One possible resolution of my dilemma I rejected outright — namely, that the Egyptian oppression was long, long ago, millennia before any living Jew’s memory, while the Nazi brutality is fresh. Even today, a few Holocaust survivors are still among us, and Holocaust education is, too. There are hundreds of memoirs by survivors in dozens of languages.
None of this can justify taking an approach to the ancient Egyptian brutality that is radically different from the approach to the brutality of the Nazis (and their willing collaborators). Cruelty is cruelty. Hatred is hatred. Evil is evil. If I cannot see myself dropping wine for Nazis, how could I do it for Egyptians?

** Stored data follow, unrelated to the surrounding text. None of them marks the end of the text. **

(* ===== verification/CodedInput.v ===== *)
(** * The buffered input stream ([google/protobuf/io/coded_stream.h])

    The inline methods of [CodedInputStream], the readers of [WireFormatLite]
    for scalar, repeated, packed, group and message fields, and the parser of
    message set items ([google/protobuf/wire_format_lite.h]).  The functions
    of [coded_stream.cc] are parameters; what the header says of them is the
    class [InFallbackLaws]. *)

From S2P Require Import Prelude CxxStd Bytes Varint VarintRead WireFormat RepeatedField.
Local Open Scope Z_scope.
Local Open Scope list_scope.

(** The members of [CodedInputStream], and the memory its buffer lies in.
    Objects of other classes are their addresses. *)
Record CodedIn (St : Type) := mkIn {
  i_buffer : Z;
  i_buffer_end : Z;
  i_input : option St;
  i_total_bytes_read : Z;
  i_overflow_bytes : Z;
  i_last_tag : Z;
  i_legitimate_message_end : bool;
  i_aliasing_enabled : bool;
  i_current_limit : Z;
  i_buffer_size_after_limit : Z;
  i_total_bytes_limit : Z;
  i_recursion_budget : Z;
  i_recursion_limit : Z;
  i_extension_pool : option Z;
  i_extension_factory : option Z;
  i_mem : memory;
}.
Arguments mkIn {St} _ _ _ _ _ _ _ _ _ _ _ _ _ _ _ _.
Arguments i_buffer {St} _.
Arguments i_buffer_end {St} _.
Arguments i_input {St} _.
Arguments i_total_bytes_read {St} _.
Arguments i_overflow_bytes {St} _.
Arguments i_last_tag {St} _.
Arguments i_legitimate_message_end {St} _.
Arguments i_aliasing_enabled {St} _.
Arguments i_current_limit {St} _.
Arguments i_buffer_size_after_limit {St} _.
Arguments i_total_bytes_limit {St} _.
Arguments i_recursion_budget {St} _.
Arguments i_recursion_limit {St} _.
Arguments i_extension_pool {St} _.
Arguments i_extension_factory {St} _.
Arguments i_mem {St} _.

(** The functions of [coded_stream.cc]; a reader that fails leaves no value. *)
Class InFallbacks (St : Type) := {
  ci_Refresh : CodedIn St -> bool * CodedIn St;
  ci_SkipFallback : Z -> Z -> CodedIn St -> bool * CodedIn St;
  ReadVarint32Fallback : Z -> CodedIn St -> Z * CodedIn St;
  ReadVarint64Fallback : CodedIn St -> Z * bool * CodedIn St;
  ReadVarintSizeAsIntFallback : CodedIn St -> Z * CodedIn St;
  ReadLittleEndian32Fallback : CodedIn St -> option Z * CodedIn St;
  ReadLittleEndian64Fallback : CodedIn St -> option Z * CodedIn St;
  ci_ReadTagFallback : Z -> CodedIn St -> Z * CodedIn St;
  ci_ReadRaw : Z -> CodedIn St -> option bytes * CodedIn St;
  ci_ReadCord : Z -> CodedIn St -> option bytes * CodedIn St;
  ci_PushLimit : Z -> CodedIn St -> Z * CodedIn St;
  ci_PopLimit : Z -> CodedIn St -> CodedIn St;
  ci_BytesUntilLimit : CodedIn St -> Z;
  BytesUntilTotalBytesLimit : CodedIn St -> Z;
  IncrementRecursionDepthAndPushLimit : Z -> CodedIn St -> Z * Z * CodedIn St;
  DecrementRecursionDepthAndPopLimit : Z -> CodedIn St -> bool * CodedIn St;
}.

(** ** [CodedInputStream] *)

Section input.
Context {St : Type} `{InFallbacks St}.
Implicit Types (s : CodedIn St).

Definition set_buffer (p : Z) s : CodedIn St :=
  mkIn p (i_buffer_end s) (i_input s) (i_total_bytes_read s) (i_overflow_bytes s) (i_last_tag s)
    (i_legitimate_message_end s) (i_aliasing_enabled s) (i_current_limit s) (i_buffer_size_after_limit s)
    (i_total_bytes_limit s) (i_recursion_budget s) (i_recursion_limit s) (i_extension_pool s)
    (i_extension_factory s) (i_mem s).
(** The last tag, whether the message ended legitimately, the recursion budget
    and limit, and the extension registry. *)
Definition set_marks (tag : Z) (legit : bool) (budget limit : Z) (pool factory : option Z) s : CodedIn St :=
  mkIn (i_buffer s) (i_buffer_end s) (i_input s) (i_total_bytes_read s) (i_overflow_bytes s) tag
    legit (i_aliasing_enabled s) (i_current_limit s) (i_buffer_size_after_limit s)
    (i_total_bytes_limit s) budget limit pool factory (i_mem s).
Definition set_last_tag (tag : Z) s : CodedIn St :=
  set_marks tag (i_legitimate_message_end s) (i_recursion_budget s) (i_recursion_limit s) (i_extension_pool s)
    (i_extension_factory s) s.
Definition set_budget (budget limit : Z) s : CodedIn St :=
  set_marks (i_last_tag s) (i_legitimate_message_end s) budget limit (i_extension_pool s) (i_extension_factory s) s.

(** The byte at [buffer_ + k]. *)
Definition peek (k : Z) s : Z := byte_at (i_mem s) (i_buffer s + k).

Definition kDefaultTotalBytesLimit : Z := int_max.

(** The constructors: from a stream, which is then read from, and for a flat
    array; [default_limit] is [default_recursion_limit_]. *)
Definition CodedInputStream_stream (input : St) (default_limit : Z) (m : memory) : CodedIn St :=
  (ci_Refresh (mkIn 0 0 (Some input) 0 0 0 false false int_max 0 kDefaultTotalBytesLimit default_limit default_limit
    None None m)).2.
Definition CodedInputStream_flat (buffer size default_limit : Z) (m : memory) : CodedIn St :=
  mkIn buffer (buffer + size) None size 0 0 false false size 0 kDefaultTotalBytesLimit default_limit default_limit
    None None m.

Definition IsFlat s : bool := match i_input s with None => true | Some _ => false end.
Definition ci_BufferSize s : Z := i32 (i_buffer_end s - i_buffer s).
Definition Advance (amount : Z) s : CodedIn St := set_buffer (i_buffer s + amount) s.
Definition ci_Skip (count : Z) s : bool * CodedIn St :=
  if count <? 0 then (false, s)
  else
    let original_buffer_size := ci_BufferSize s in
    if count <=? original_buffer_size then (true, Advance count s)
    else ci_SkipFallback count original_buffer_size s.
Definition CurrentPosition s : Z := i32 (i_total_bytes_read s - i32 (ci_BufferSize s + i_buffer_size_after_limit s)).
Definition GetDirectBufferPointerInline s : Z * Z := (i_buffer s, i32 (i_buffer_end s - i_buffer s)).

Definition ci_ReadVarint32 s : option Z * CodedIn St :=
  let v := if i_buffer s <? i_buffer_end s then peek 0 s else 0 in
  if (i_buffer s <? i_buffer_end s) && (v <? 0x80) then (Some v, Advance 1 s)
  else
    let '(result, s) := ReadVarint32Fallback v s in
    (if 0 <=? result then Some (u32 result) else None, s).
Definition ci_ReadVarint64 s : option Z * CodedIn St :=
  if (i_buffer s <? i_buffer_end s) && (peek 0 s <? 0x80) then (Some (peek 0 s), Advance 1 s)
  else
    let '(v, ok, s) := ReadVarint64Fallback s in
    (if (ok : bool) then Some v else None, s).
Definition ReadVarintSizeAsInt s : option Z * CodedIn St :=
  if (i_buffer s <? i_buffer_end s) && (peek 0 s <? 0x80) then (Some (peek 0 s), Advance 1 s)
  else
    let '(v, s) := ReadVarintSizeAsIntFallback s in
    (if 0 <=? v then Some v else None, s).

(** Both forms of these functions give the little-endian value: the value and
    the position behind it. *)
Definition ReadLittleEndian32FromArray (m : memory) (buffer : Z) : Z * Z := (UnalignedLoad 4 m buffer, buffer + 4).
Definition ReadLittleEndian64FromArray (m : memory) (buffer : Z) : Z * Z := (UnalignedLoad 8 m buffer, buffer + 8).
(** The little-endian host. *)
Definition ci_ReadLittleEndian32 s : option Z * CodedIn St :=
  if 4 <=? ci_BufferSize s then
    let '(v, buffer) := ReadLittleEndian32FromArray (i_mem s) (i_buffer s) in (Some v, set_buffer buffer s)
  else ReadLittleEndian32Fallback s.
Definition ci_ReadLittleEndian64 s : option Z * CodedIn St :=
  if 8 <=? ci_BufferSize s then
    let '(v, buffer) := ReadLittleEndian64FromArray (i_mem s) (i_buffer s) in (Some v, set_buffer buffer s)
  else ReadLittleEndian64Fallback s.

Definition ReadTagNoLastTag s : Z * CodedIn St :=
  let v := if i_buffer s <? i_buffer_end s then peek 0 s else 0 in
  if (i_buffer s <? i_buffer_end s) && (v <? 0x80) then (v, Advance 1 s) else ci_ReadTagFallback v s.
Definition ci_ReadTag s : Z * CodedIn St := let '(t, s) := ReadTagNoLastTag s in (t, set_last_tag t s).

(** The tag, and whether it is known to be at most [cutoff]. *)
Definition ReadTagWithCutoffNoLastTag (cutoff : Z) s : Z * bool * CodedIn St :=
  let have := i_buffer s <? i_buffer_end s in
  let first_byte_or_zero := if have then peek 0 s else 0 in
  if have && (0 <? wrapS 8 (peek 0 s)) then
    let kMax1ByteVarint := 0x7f in
    let tag := peek 0 s in
    (tag, (kMax1ByteVarint <=? cutoff) || (tag <=? cutoff), Advance 1 s)
  else if have && (0x80 <=? cutoff) && (i_buffer s + 1 <? i_buffer_end s) &&
      (0x80 <=? Z.land (peek 0 s) (Z.lnot (peek 1 s))) then
    let kMax2ByteVarint := 0x7f * 128 + 0x7f in
    let tag := u32 (128 * peek 1 s + (peek 0 s - 0x80)) in
    (tag, (kMax2ByteVarint <=? cutoff) || (tag <=? cutoff), Advance 2 s)
  else
    let '(tag, s) := ci_ReadTagFallback first_byte_or_zero s in
    (tag, u32 (tag - 1) <? cutoff, s).
Definition ReadTagWithCutoff (cutoff : Z) s : Z * bool * CodedIn St :=
  let '(tag, below, s) := ReadTagWithCutoffNoLastTag cutoff s in (tag, below, set_last_tag tag s).

Definition ExpectTag (expected : Z) s : bool * CodedIn St :=
  if expected <? 2 ^ 7 then
    if (i_buffer s <? i_buffer_end s) && (peek 0 s =? expected) then (true, Advance 1 s) else (false, s)
  else if expected <? 2 ^ 14 then
    if (2 <=? ci_BufferSize s) && (peek 0 s =? u8 (Z.lor expected 0x80)) && (peek 1 s =? u8 (Z.shiftr expected 7))
    then (true, Advance 2 s) else (false, s)
  else (false, s).
(** [None] is the null pointer. *)
Definition ExpectTagFromArray (m : memory) (buffer expected : Z) : option Z :=
  if expected <? 2 ^ 7 then
    if byte_at m buffer =? expected then Some (buffer + 1) else None
  else if expected <? 2 ^ 14 then
    if (byte_at m buffer =? u8 (Z.lor expected 0x80)) && (byte_at m (buffer + 1) =? u8 (Z.shiftr expected 7))
    then Some (buffer + 2) else None
  else None.

Definition ExpectAtEnd s : bool * CodedIn St :=
  if (i_buffer s =? i_buffer_end s) &&
     (negb (i_buffer_size_after_limit s =? 0) || (i_total_bytes_read s =? i_current_limit s))
  then (true, set_marks 0 true (i_recursion_budget s) (i_recursion_limit s) (i_extension_pool s)
                (i_extension_factory s) s)
  else (false, s).
Definition LastTagWas (expected : Z) s : bool := i_last_tag s =? expected.
Definition ci_SetLastTag (tag : Z) s : CodedIn St := set_last_tag tag s.
Definition ConsumedEntireMessage s : bool := i_legitimate_message_end s.
Definition SetConsumed s : CodedIn St :=
  set_marks (i_last_tag s) true (i_recursion_budget s) (i_recursion_limit s) (i_extension_pool s)
    (i_extension_factory s) s.

Definition SetRecursionLimit (limit : Z) s : CodedIn St :=
  set_budget (i32 (i_recursion_budget s + i32 (limit - i_recursion_limit s))) limit s.
Definition RecursionBudget s : Z := i_recursion_budget s.
Definition IncrementRecursionDepth s : bool * CodedIn St :=
  let s := set_budget (i32 (i_recursion_budget s - 1)) (i_recursion_limit s) s in (0 <=? i_recursion_budget s, s).
Definition DecrementRecursionDepth s : CodedIn St :=
  if i_recursion_budget s <? i_recursion_limit s
  then set_budget (i_recursion_budget s + 1) (i_recursion_limit s) s else s.
Definition UnsafeDecrementRecursionDepth s : CodedIn St :=
  set_budget (i32 (i_recursion_budget s + 1)) (i_recursion_limit s) s.
Definition SetExtensionRegistry (pool factory : option Z) s : CodedIn St :=
  set_marks (i_last_tag s) (i_legitimate_message_end s) (i_recursion_budget s) (i_recursion_limit s) pool factory s.
Definition GetExtensionPool s : option Z := i_extension_pool s.
Definition GetExtensionFactory s : option Z := i_extension_factory s.

(** ** [WireFormatLite], from a stream *)

(** A read value that is converted. *)
Definition converted (f : Z -> Z) (r : option Z * CodedIn St) : option Z * CodedIn St :=
  let '(temp, s) := r in (match temp with Some t => Some (f t) | None => None end, s).

Definition ReadPrimitive_INT32 s := converted i32 (ci_ReadVarint32 s).
Definition ReadPrimitive_INT64 s := converted i64 (ci_ReadVarint64 s).
Definition ReadPrimitive_UINT32 s := ci_ReadVarint32 s.
Definition ReadPrimitive_UINT64 s := ci_ReadVarint64 s.
Definition ReadPrimitive_SINT32 s := converted ZigZagDecode32 (ci_ReadVarint32 s).
Definition ReadPrimitive_SINT64 s := converted ZigZagDecode64 (ci_ReadVarint64 s).
Definition ReadPrimitive_FIXED32 s := ci_ReadLittleEndian32 s.
Definition ReadPrimitive_FIXED64 s := ci_ReadLittleEndian64 s.
Definition ReadPrimitive_SFIXED32 s := converted i32 (ci_ReadLittleEndian32 s).
Definition ReadPrimitive_SFIXED64 s := converted i64 (ci_ReadLittleEndian64 s).
Definition ReadPrimitive_FLOAT s := converted DecodeFloat (ci_ReadLittleEndian32 s).
Definition ReadPrimitive_DOUBLE s := converted DecodeDouble (ci_ReadLittleEndian64 s).
Definition ReadPrimitive_BOOL s := converted (fun temp => if temp =? 0 then 0 else 1) (ci_ReadVarint64 s).
Definition ReadPrimitive_ENUM s := converted i32 (ci_ReadVarint32 s).

(** The value and the position behind it. *)
Definition ReadPrimitiveFromArray_FIXED32 (m : memory) (buffer : Z) : Z * Z := ReadLittleEndian32FromArray m buffer.
Definition ReadPrimitiveFromArray_FIXED64 (m : memory) (buffer : Z) : Z * Z := ReadLittleEndian64FromArray m buffer.
Definition ReadPrimitiveFromArray_SFIXED32 (m : memory) (buffer : Z) : Z * Z :=
  let '(temp, buffer) := ReadLittleEndian32FromArray m buffer in (i32 temp, buffer).
Definition ReadPrimitiveFromArray_SFIXED64 (m : memory) (buffer : Z) : Z * Z :=
  let '(temp, buffer) := ReadLittleEndian64FromArray m buffer in (i64 temp, buffer).
Definition ReadPrimitiveFromArray_FLOAT (m : memory) (buffer : Z) : Z * Z :=
  let '(temp, buffer) := ReadLittleEndian32FromArray m buffer in (DecodeFloat temp, buffer).
Definition ReadPrimitiveFromArray_DOUBLE (m : memory) (buffer : Z) : Z * Z :=
  let '(temp, buffer) := ReadLittleEndian64FromArray m buffer in (DecodeDouble temp, buffer).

My dilemma has only sharpened since October 7, 2023. The horrendous inhumanity and cruelty of Hamas needs no recounting here. But as if that were not enough, we have now been treated to the spectacle of caskets of murdered Jewish children, paraded as if they were trophies, as one person put it. We have seen Palestinian children brought to these hostage hand-over “ceremonies,” straining to get a peek at the “entertainment” — of the ineffably degrading treatment of innocent, brutalized Jews.
I am reminded of the medieval auto-da-fé, in which the populace dressed up in their Sunday best to watch a believing Jew burned to death. So no, the inhumanity of Hamas is not history for me. This is not like reading Holocaust books. This is in front of my eyes; this is in front of the eyes of all of us.
Can I possibly muster the slightest empathy for the demise of a Hamas terrorist? I cannot.
Where does this leave me with the wine-drop ritual at the recitation of the Ten Plagues at the Seder?
It leaves me with this: I am mourning, yes. As I extract each drop, for each plague, yes, I am filled with regret for the fate of the ancient version of the Nazis and the Hamas operatives, whom we call Egyptians. Yes, I mourn very deeply. But not for the Egyptians per se. Not for their fate.
Rather, my regret is for what brought them to their fate. I mourn for the radical desecration of the Divine Image they brought on themselves. I mourn for how low a human being can sink. As I rejoice at the liberation of my ancestors and my progenitors, as I glorify Hashem for taking us as His people during the Exodus from Egypt, as I acknowledge the demands that Hashem places on us to be grateful for salvation and to actualize our innate holiness as completely as we can, I mourn the opposite. I mourn the radical self-desecration of human potential.
Humanity has a stark choice. It can rise. Or it can fall. It can rise to the heights of holiness, or it can fall to the very depths of depravity. I mourn the choice of those who have sunk so low.
Yes, 80 years ago in the Holocaust and 500 years ago in the Inquisition and just days ago — maybe even today — we have seen the depths of depravity. This, too, is what a human being can become. And this is why I do not consume those ten drops of wine at the Seder, but let them lie sterile on the plate. Truly, this is something to mourn: that it took Ten Plagues to defeat human beings who had abused their Divine Image beyond redemption.
If anything, this coming Pesach, as the ten drops of wine fall from my pinkie, I shall be more empty of any question than I have ever been.
Our cup is not full. We knew why long ago, we know why today.
Rabbi Hillel Goldberg is the editor and publisher of the Intermountain Jewish News, for which he has written a weekly column, “View from Denver,” since 1972, and the author of numerous seforim about the mussar movement and other subjects.